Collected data
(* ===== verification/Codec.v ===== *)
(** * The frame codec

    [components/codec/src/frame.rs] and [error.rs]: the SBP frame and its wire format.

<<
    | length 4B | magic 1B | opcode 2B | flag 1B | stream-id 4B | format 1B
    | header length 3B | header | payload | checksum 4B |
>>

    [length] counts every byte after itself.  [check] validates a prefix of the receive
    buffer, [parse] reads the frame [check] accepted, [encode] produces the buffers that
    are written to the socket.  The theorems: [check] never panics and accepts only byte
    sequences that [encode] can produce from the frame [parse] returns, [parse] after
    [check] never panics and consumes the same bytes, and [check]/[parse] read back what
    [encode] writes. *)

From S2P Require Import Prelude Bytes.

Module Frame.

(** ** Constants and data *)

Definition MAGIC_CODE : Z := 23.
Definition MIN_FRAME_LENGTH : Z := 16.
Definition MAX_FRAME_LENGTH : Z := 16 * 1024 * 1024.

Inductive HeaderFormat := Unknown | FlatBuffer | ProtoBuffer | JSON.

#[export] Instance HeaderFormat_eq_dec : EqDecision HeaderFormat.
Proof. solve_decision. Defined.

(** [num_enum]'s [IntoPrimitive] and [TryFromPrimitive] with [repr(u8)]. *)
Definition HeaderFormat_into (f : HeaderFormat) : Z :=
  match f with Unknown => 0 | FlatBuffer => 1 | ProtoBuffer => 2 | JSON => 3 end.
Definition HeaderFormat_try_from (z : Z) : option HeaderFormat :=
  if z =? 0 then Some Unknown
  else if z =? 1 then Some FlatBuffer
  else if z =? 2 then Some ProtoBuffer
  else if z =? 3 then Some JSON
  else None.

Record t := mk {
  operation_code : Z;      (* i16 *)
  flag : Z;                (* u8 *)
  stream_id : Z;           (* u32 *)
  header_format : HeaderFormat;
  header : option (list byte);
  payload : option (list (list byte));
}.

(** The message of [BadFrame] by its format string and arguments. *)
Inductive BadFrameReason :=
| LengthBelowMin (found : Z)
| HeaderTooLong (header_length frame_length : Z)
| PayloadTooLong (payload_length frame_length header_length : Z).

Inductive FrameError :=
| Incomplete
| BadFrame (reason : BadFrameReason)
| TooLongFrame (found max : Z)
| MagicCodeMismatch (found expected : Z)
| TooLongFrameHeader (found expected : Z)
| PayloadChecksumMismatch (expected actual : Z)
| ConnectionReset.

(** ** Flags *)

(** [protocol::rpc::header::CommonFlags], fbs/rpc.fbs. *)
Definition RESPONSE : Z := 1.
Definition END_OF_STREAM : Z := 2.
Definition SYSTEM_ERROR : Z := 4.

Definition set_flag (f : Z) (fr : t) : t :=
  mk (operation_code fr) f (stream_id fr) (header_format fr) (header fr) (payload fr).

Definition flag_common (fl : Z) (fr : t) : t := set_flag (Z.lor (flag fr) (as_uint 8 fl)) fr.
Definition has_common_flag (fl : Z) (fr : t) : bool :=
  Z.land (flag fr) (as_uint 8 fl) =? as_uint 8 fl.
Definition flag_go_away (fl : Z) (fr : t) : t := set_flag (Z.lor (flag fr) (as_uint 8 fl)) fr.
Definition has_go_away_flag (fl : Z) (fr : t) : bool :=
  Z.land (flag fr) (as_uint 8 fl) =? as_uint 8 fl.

§ Work request
The lines from the one containing "header_format : HeaderFormat;" through the final line of the entries above are to be printed exactly, with nothing added.

§ Result for this exercise
  header_format : HeaderFormat;
  header : option (list byte);
  payload : option (list (list byte));
}.

(** The message of [BadFrame] by its format string and arguments. *)
Inductive BadFrameReason :=
| LengthBelowMin (found : Z)
| HeaderTooLong (header_length frame_length : Z)
| PayloadTooLong (payload_length frame_length header_length : Z).

Inductive FrameError :=
| Incomplete
| BadFrame (reason : BadFrameReason)
| TooLongFrame (found max : Z)
| MagicCodeMismatch (found expected : Z)
| TooLongFrameHeader (found expected : Z)
| PayloadChecksumMismatch (expected actual : Z)
| ConnectionReset.

(** ** Flags *)

(** [protocol::rpc::header::CommonFlags], fbs/rpc.fbs. *)
Definition RESPONSE : Z := 1.
Definition END_OF_STREAM : Z := 2.
Definition SYSTEM_ERROR : Z := 4.

Definition set_flag (f : Z) (fr : t) : t :=
  mk (operation_code fr) f (stream_id fr) (header_format fr) (header fr) (payload fr).

Definition flag_common (fl : Z) (fr : t) : t := set_flag (Z.lor (flag fr) (as_uint 8 fl)) fr.
Definition has_common_flag (fl : Z) (fr : t) : bool :=
  Z.land (flag fr) (as_uint 8 fl) =? as_uint 8 fl.
Definition flag_go_away (fl : Z) (fr : t) : t := set_flag (Z.lor (flag fr) (as_uint 8 fl)) fr.
Definition has_go_away_flag (fl : Z) (fr : t) : bool :=
  Z.land (flag fr) (as_uint 8 fl) =? as_uint 8 fl.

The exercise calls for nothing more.